Problem 17 - Path Sum

Explore our archive for previous posts.

Question

Given the root of a binary tree and an integer targetSum, return true if the tree has a root-to-leaf path such that adding up all the values along the path equals targetSum.

A leaf is a node with no children.

Example 1:

Input: root = [5,4,8,11,null,13,4,7,2,null,null,null,1], targetSum = 22
Output: true
Explanation: The root-to-leaf path with the target sum is shown.

Example 2:

Input: root = [1,2,3], targetSum = 5
Output: false
Explanation: There two root-to-leaf paths in the tree:
(1 --> 2): The sum is 3.
(1 --> 3): The sum is 4.
There is no root-to-leaf path with sum = 5.

Constraints:

• The number of nodes in the tree is in the range [0, 5000].

• -1000 <= Node.val <= 1000

• -1000 <= targetSum <= 1000

Approach

This solution uses a recursive approach to traverse the binary tree and check if there exists a path from the root to a leaf node whose values sum up to the target sum.

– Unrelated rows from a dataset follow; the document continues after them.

(** X17: [preStep] leaves a client stored under the rendered namespace of
    the step unless that namespace names a member every object inherits;
    when the step has a channel (and no think), every run of [f] that
    [preStep] starts, on a context that holds a client under the
    namespace, transmits the message exactly once and reports no ['invalid
    arguments'].  For a namespace that names an inherited member and no
    stored client, [preStep] creates no client and starts [f] once, at
    once, and [f] throws after its ['request'] notification. *)
Theorem preStep_hands_f_its_client requestSpec e ctx now ns :
  truthy (think requestSpec) = false ->
  emit requestSpec = Some e ->
  truthy (channel e) = true ->
  let key := to_key (js_or (template (namespace e) ctx) (VStr "")) in
  let ctx' := (loadContextSocket cfg key ctx).1 in
  (is_Some (sockets ctx !! key) \/ inherited key = false ->
   is_Some (sockets ctx' !! key)) /\
  (forall start ctx_then,
      start ∈ (preStep cfg requestSpec ctx now ns).2 ->
      is_Some (sockets ctx_then !! key) ->
      exists st,
        start ctx_then = Running st /\
        count is_transmit (st_log st) = 1 /\
        count is_invalid_arguments (st_log st) = 0) /\
  (sockets ctx !! key = None -> inherited key = true ->
   ctx' = ctx /\
   exists start,
     (preStep cfg requestSpec ctx now ns).2 = [start] /\
     start ctx' = Threw [Emit_request]).
Proof.
  intros Hth He Hc key ctx'.
  set (name := js_or (template (namespace e) ctx) (VStr "")) in *.
  assert (Hstart : forall ctx_then t,
             is_Some (sockets ctx_then !! key) ->
             exists st,
               f cfg (with_namespace requestSpec name) ctx_then t
               = Running st /\
               count is_transmit (st_log st) = 1 /\
               count is_invalid_arguments (st_log st) = 0).
  { intros ctx_then t Hs.
    apply (f_transmits (with_namespace requestSpec name) ctx_then t
             {| namespace := name; channel := channel e; data := data e;
                emit_response := emit_response e;
                acknowledge := acknowledge e;
                beforeResponse := beforeResponse e;
                timeout := timeout e |}); try done.
    unfold with_namespace. cbn [emit]. by rewrite He. }
  split; [| split].
  - unfold ctx', loadContextSocket.
    destruct (sockets ctx !! key) as [s |] eqn:Hs;
      [intros _; cbn [fst]; rewrite Hs; eauto |].
    intros [[? ?] | ->]; [done |].
    cbn [fst sockets]. rewrite lookup_insert_eq. eauto.
  - intros start ctx_then Hin Hs.
    unfold preStep in Hin. rewrite He in Hin. fold name in Hin. fold key in Hin.
    destruct (loadContextSocket cfg key ctx) as [c0 [s | | s]];
      cbn [snd cb_calls map] in Hin.
    + apply list_elem_of_singleton in Hin as ->. by apply Hstart.
    + apply list_elem_of_singleton in Hin as ->. by apply Hstart.
    + apply list_elem_of_fmap in Hin as ([t [err so]] & -> & Hcall).
      apply list_elem_of_omap in Hcall as ([t' n] & _ & Hcall).
      destruct n; [| done]. injection Hcall as <- <- <-.
      by apply Hstart.
  - intros Hs Hinh. unfold ctx', preStep, loadContextSocket.
    rewrite He. fold name. fold key. rewrite Hs, Hinh. cbn [fst snd].
    split; [done |]. eexists. split; [done |].
    unfold preStep_cb, f. cbn [with_namespace think emit].
    rewrite Hth, He. cbn [fmap option_fmap option_map namespace channel].
    fold name. fold key. rewrite Hc, Hs, Hinh.
    by rewrite bool_decide_eq_false_2 by (by intros [? ?]).
Qed.
(** A character of [\w]: [A-Za-z0-9_]. *)
Definition is_word_char (c : ascii) : bool :=
  let n := nat_of_ascii c in
  orb (andb (Nat.leb 48 n) (Nat.leb n 57))
      (orb (andb (Nat.leb 65 n) (Nat.leb n 90))
           (orb (andb (Nat.leb 97 n) (Nat.leb n 122)) (Nat.eqb n 95))).

(** [word.replace(/[^\w]/g, '')]; every byte of a multi-byte UTF-8
    character is outside [\w], as the character is. *)
Fixpoint remove_non_word (s : string) : string :=
  match s with
  | EmptyString => EmptyString
  | String c rest => if is_word_char c then String c (remove_non_word rest) else remove_non_word rest
  end.

Definition dict_pt : list (string * string) := [
  ("hello", "olá"); ("this", "este"); ("is", "é"); ("a", "um");
  ("sample", "exemplo"); ("transcription", "transcrição"); ("second", "segunda");
  ("part", "parte"); ("audio", "áudio"); ("final", "final"); ("segment", "segmento");
  ("thank", "obrigado"); ("you", "você"); ("for", "por"); ("listening", "ouvir");
  ("and", "e"); ("of", "de"); ("the", "o")].

Definition dict_es : list (string * string) := [
  ("hello", "hola"); ("this", "este"); ("is", "es"); ("a", "un");
  ("sample", "ejemplo"); ("transcription", "transcripción"); ("second", "segunda");
  ("part", "parte"); ("audio", "audio"); ("final", "final"); ("segment", "segmento");
  ("thank", "gracias"); ("you", "tú"); ("for", "por"); ("listening", "escuchar");
  ("and", "y"); ("of", "de"); ("the", "el")].

Definition dict_fr : list (string * string) := [
  ("hello", "bonjour"); ("this", "ce"); ("is", "est"); ("a", "un");
  ("sample", "exemple"); ("transcription", "transcription"); ("second", "deuxième");
  ("part", "partie"); ("audio", "audio"); ("final", "final"); ("segment", "segment");
  ("thank", "merci"); ("you", "vous"); ("for", "pour"); ("listening", "écouter");
  ("and", "et"); ("of", "de"); ("the", "le")].
(** A loop of hook calls that all return: Core is untouched, one call each. *)
Lemma run_forEach_calls (f : Plugin * Options.t → M ())
    (what : Plugin * Options.t → call) l c :
  (∀ entry c, entry ∈ l → f entry c = (Ok (), c, [what entry])) →
  forEach f l c = (Ok (), c, what <$> l).
Proof.
  intros H. rewrite (run_forEach_Ok f (λ _ c, c) (λ entry, [what entry])) by done.
  by rewrite foldl_const, bind_singleton_fmap.
Qed.

Lemma run_registerPlugins_unmet batch c :
  ¬ satisfiable (availablePlugins c) (normalize <$> batch) →
  registerPlugins batch c =
    (Throw (Error (unmet_message (difference c (normalize <$> batch)))), c, []).
Proof.
  intros H. unfold registerPlugins.
  by rewrite (run_bind_Throw _ _ _ _ _ _ (run_check_dependencies_Throw _ _ H)).
Qed.

Lemma run_registerPlugins_Ok batch c c1 :
  let entries := normalize <$> batch in
  satisfiable (availablePlugins c) entries →
  registers c entries c1 →
  (∀ entry, entry ∈ entries → returns entry.1) →
  (∀ entry, entry ∈ rawPlugins c → listens entry.1) →
  registerPlugins batch c =
    (Ok (), push_rawPlugins entries c1,
     (CallRegister <$> pids entries) ++ (CallInit <$> pids entries) ++
     (CallAfterInit <$> pids entries) ++
     notifications (pluginData entries) (rawPlugins c)).
Proof.
  intros entries Hsat Hreg Hret Hlis. unfold registerPlugins. fold entries.
  rewrite (run_bind_Ok _ _ _ _ _ _ (run_check_dependencies_Ok _ _ Hsat)).
  rewrite (run_bind_Ok _ _ _ _ _ _ (run_registers _ _ _ Hreg)).
  rewrite (run_bind_Ok _ _ _ () c1 (CallInit <$> pids entries)); last first.
  { unfold pids. rewrite <-list_fmap_compose. apply run_forEach_calls.
    intros entry c' Hin. unfold init_plugin. rewrite run_bind. unfold get, invoke.
    by rewrite (proj1 (proj2 (Hret entry Hin))). }
  rewrite (run_bind_Ok _ _ _ () c1 (CallAfterInit <$> pids entries)); last first.
  { unfold pids. rewrite <-list_fmap_compose. apply run_forEach_calls.
    intros entry c' Hin. unfold afterInit_plugin. rewrite run_bind. unfold get, invoke.
    by rewrite (proj2 (proj2 (Hret entry Hin))). }
  rewrite (run_bind_Ok _ _ _ c1 c1 []) by done.
  rewrite (run_bind_Ok _ _ _ () c1
             (notifications (pluginData entries) (rawPlugins c))); last first.
  { rewrite (registers_rawPlugins _ _ _ Hreg). apply run_forEach_calls.
    intros entry c' Hin. unfold notify_plugin. rewrite run_bind. unfold get, invoke.
    by rewrite (Hlis entry Hin). }
  unfold modify. simpl. by rewrite !app_nil_r.
Qed.

(** ** The exposure table across the registration loop *)

Lemma alias_all_lookup_cases v l t k :
  alias_all v l t !! k = t !! k ∨ alias_all v l t !! k = Some v.
Proof.
  destruct (decide (k ∈ l)) as [Hin|Hnotin].
  - destruct (alias_all_lookup_elem v l t k Hin) as [?|[? _]]; auto.
  - left. by apply alias_all_lookup_notin.
Qed.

The base cases handle empty subtrees and leaf nodes, while the recursive calls check the left and right child nodes by subtracting the current node's value from the target sum.

Solution

Solve it here

class Solution {
    public boolean hasPathSum(TreeNode root, int targetSum) {
        if (root == null) {
            return false;
        }
        
        // Check if the current node is a leaf node and its value matches the target sum
        if (root.left == null && root.right == null && root.val == targetSum) {
            return true;
        }
        
        // Recursively check if the target sum can be reached by traversing the left or right subtree
        boolean left = hasPathSum(root.left, targetSum - root.val);
        boolean right = hasPathSum(root.right, targetSum - root.val);
        return left || right;
    }
}

Time and space complexity

Time Complexity: The time complexity of the above solution is O(n), where n is the number of nodes in the binary tree. This is because the solution recursively traverses each node exactly once.

Space Complexity: The space complexity of the solution is O(h), where h is the height of the binary tree. In the worst-case scenario, where the binary tree is skewed and resembles a linked list, the height can be equal to the number of nodes, resulting in a space complexity of O(n). However, in a balanced binary tree, the height is log(n), leading to a space complexity of O(log(n)). This space is used for the recursive call stack during the traversal process.